- Court: United States District Court for the District of Columbia
- Full case name: American Bar Association, et al. v. United States Department of Education, et al.
- Argued: September 26 2018
- Decided: February 22 2019

Court membership
- Judge sitting: Timothy J. Kelly

= American Bar Association v. United States Department of Education =

2016 United States district court case

American Bar Association v. United States Department of Education, 370 F. Supp. 3d 1 (D.D.C. 2019), was a case filed in December 2016 in the United States District Court for the District of Columbia that reached its final resolution in February 2020, in which the ABA and four individual public interest lawyers (two of whom were former ABA employees) succeeded in preventing the United States Department of Education from denying individuals employed by certain "public service organizations" eligibility to participate in the Public Service Loan Forgiveness (PSLF) program. Following an initial victory on summary judgment for three of the individual plaintiffs in the district court's February 2019 ruling, the ABA and the fourth individual plaintiff settled the outstanding issues with the department. As a result, the four individual plaintiffs and all employees of the ABA, as well as other similarly situated individuals, are eligible to participate in the PSLF program.

== History ==
The PSLF program was signed into law by President George W. Bush in 2007 and provided that anyone working full-time in eligible public service jobs could have the remaining balance of their student loans issued under the Federal Direct Student Loan Program forgiven after making 120 qualifying monthly payments. In 2008, the Department of Education issued a regulation defining the term "public service job" to include any full-time position at an eligible "public service organization," including a federal, state, local, or Tribal government; a 501(c)(3) not-for-profit organization; and any other not-for-profit organization that provides any of a number of listed "public services," including "public interest law services" and "public education," among others. The ABA is a not-for-profit 501(c)(6) organization. Several ABA employees, including two who were individual plaintiffs in the case, worked on public interest law projects for the organization, such as assisting undocumented immigrants on the U.S. southern border and expanding access to justice for indigent individuals. After initially reviewing the Employment Certification Forms submitted by those employees, the Department of Education sent letters confirming that their ABA employment would qualify them for the PSLF program, provided that they continued to make monthly payments for the required 120-month period. Similarly, the remaining two individual plaintiffs, who worked for the not-for-profit 501(c)(6) American Immigration Lawyers Association (AILA) and not-for-profit 501(c)(19) Vietnam Veterans of America (VVA), provided public education services on issues related to immigration law and services to individuals with disabilities and the elderly (i.e., Vietnam War veterans), respectively; the department likewise informed them that their employment qualified them for participation in PSLF. A few years later, however, the department issued each of these individuals notices stating that their employment did not qualify for PSLF, that the prior approval notices had been issued in error, and that none of the payments made on their loans while employed by these organizations would count toward the 120-payment threshold.

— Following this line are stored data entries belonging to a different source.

(* ===== verification/PublishedSpec.v ===== *)
(** The statistics libraries of single values and averages against an abstract
    specification: what is published of each statistic.

    The specification has no tree, no identifiers to compare and no subtrees to remove: it is
    a finite map from statistics to the entries of their last message. The composition
    of the thread ([src/zmq_listener.cpp]), its handlers ([src/zmq_message_handler.cpp]), the
    tree ([src/oidtree.cpp]) and the libraries' node data implements it, and a manager
    that walks the library ([src/custom_handler.cpp]) reads exactly what it holds. *)

From S2P Require Export StatsWalk.

(** ** The specification *)

(** The entries each statistic shows, by its name. *)
Abbreviation published := (gmap string (list (OID * Z))).

(** A message replaces what is shown of its statistic; one without enough values withdraws it,
    but for a [BareStatHandler]. *)
Definition spec_message (nd : NodeData) (msgs : list string) (p : published) : published :=
  match msgs with
  | stat :: status :: frames =>
    match stat_to_handler nd !! stat with
    | Some h =>
      if bool_decide (status = "OK") then
        match message_entries (handler_type h) (_root_oid h) (atoi <$> (c_str <$> frames)) with
        | Some entries => <[stat := entries]> p
        | None => if replaces (handler_type h) then delete stat p else p
        end
      else p
    | None => p
    end
  | _ => p
  end.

Following unsuccessful attempts by the ABA to resolve its dispute with the department, the ABA and the four individual plaintiffs filed suit on December 20, 2016, seeking to force the department to reinstate the plaintiffs' PSLF eligibility. The plaintiffs alleged that the department had improperly changed its interpretations of the PSLF qualifying criteria as defined in the statute and regulation, in violation of the Administrative Procedure Act (APA) and the plaintiffs' due process rights under the Fifth Amendment. The department's primary arguments in defense were that the lawsuit was premature since none of the individuals in question had yet reached the 120-payment threshold that would allow them to apply for PSLF, and therefore that there had been no "final agency action" giving rise to an APA claim; and that the department had not changed its interpretations but instead had merely corrected errors committed by its student loan servicer, which was responsible for administering the PSLF program. The department also defended its denials by arguing that the ABA and the other organizations were not public service organizations because their "primary purpose" was not to provide one of the services listed in the regulation, and because AILA's public education services were not provided in a "school or school-like setting."

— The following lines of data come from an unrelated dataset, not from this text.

(** C19: the handler of Astaire's connections computes what a parser by pattern matching reads.
    From any message of at most 2^28 frames and bucket counts of at most 2^28, however cut short or malformed, it puts in place of the
    three tables those of the connections parsed; and the printed form of a list of
    connections is parsed back to the list. *)
Theorem connections_parsed name status frames tree :
  bounded_message (name :: status :: frames) ->
  handle connections_handler (name :: status :: frames) tree =
    (let trees := tables_of (connections_of frames) in
     Some (replace_subtree (OID_descendant astaire_oid "8.1") (bucket_bandwidth_tree trees)
            (replace_subtree (OID_descendant astaire_oid "7.1") (bucket_tree trees)
              (replace_subtree (OID_descendant astaire_oid "6.1") (connection_tree trees) tree)))) /\
  forall cs, Forall connection_printable cs -> frames = cs ≫= connection_frames -> connections_of frames = cs.
Proof.
  intros Hm. split; [by apply handle_connections_parses|]. intros cs Hcs ->. apply parse_printed; [done..|].
  destruct Hm as [Hl _]. unfold sized_message in Hl. rewrite message_bound_val in Hl. cbn [length] in Hl. unfold_ints. lia.
Qed.

(** C18: the Astaire library implements its specification. After any requests and any messages of
    the statistics subscribed to, of at most 2^28 frames and, in a list of connections, with bucket
    counts of at most 2^28 (any other values, any other status), no event fails, the thread is
    started by the first request, and an identifier has a value in the tree exactly when it is one
    of the cells of CLEARWATER-MIB-COMMON: a counter of the last message of counters, or a
    field of the connections, of their buckets or of the bandwidths that the last message of
    connections lists, with its value, the last one if the message names a cell twice.
    Neither message disturbs the other's values. *)
Theorem astaire_refines_published es :
  Forall (good_event astaire_node_data) es ->
  let s := astaire_events es in
  exists g', library_run es (init_astaire_handler true) = Some g' /\
    thread_created g' = as_started s /\ last_seen_time (globals g') = as_seen s /\
    forall o v, tree_get o (tree (globals g')) = Some v <-> astaire_shows (as_globals s) (as_connections s) o v.
Proof.
  intros He s. destruct (astaire_run_represents es astaire_loaded _ He astaire_loaded_represents)
    as (g' & Hrun & _ & Hc & Hl & Ht). exists g'. split_and!; [done..|]. intros o v. rewrite <- stored_shows. apply Ht.
Qed.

== Decision and outcome ==
In an opinion issued on February 22, 2019, Judge Timothy J. Kelly granted summary judgment in favor of three of the individual plaintiffs: the two former ABA employees and the AILA employee. Kelly rejected as "nonsense" the department's argument that its denials did not amount to final agency action, finding that the legal and practical effects of the department's denial notices were significant given the immense impact on the plaintiffs' ability to plan their careers and finances, even if they had not yet applied for final loan forgiveness. Kelly further determined that evidence produced by the plaintiffs demonstrated conclusively that the department had created the "primary purpose" and "school-like setting" standards years after issuing its 2008 regulation and without providing any of the public notice required under the APA, thus rendering the changes arbitrary and capricious. As a result, he issued an order vacating those standards and remanding the denial notices to the department for reconsideration in light of his opinion. Kelly denied summary judgment to the ABA as an organization and to the fourth individual plaintiff who had worked for VVA, finding that the evidence did not demonstrate that that plaintiff's denial had been based on a changed interpretation.

The ABA and the fourth individual plaintiff commenced an appeal in the United States Court of Appeals for the District of Columbia Circuit. For its part, the department declined to appeal the district court's ruling with respect to the three individual plaintiffs who had prevailed. Following a court-appointed mediation, the department agreed to issue letters confirming that both the ABA and VVA are qualifying public service organizations for purposes of the PSLF program, and restored the fourth individual plaintiff's payment credits earned while at VVA. Ropes & Gray LLP partner Chong Park, who represented the plaintiffs, noted the "positive impact this has for [the] individual plaintiffs as well as other student loan borrowers in similar positions." The practical effect of the outcome is that the department is barred from applying the "primary purpose" or "school-like setting" standards when assessing the PSLF eligibility of any non-501(c)(3) not-for-profit organization.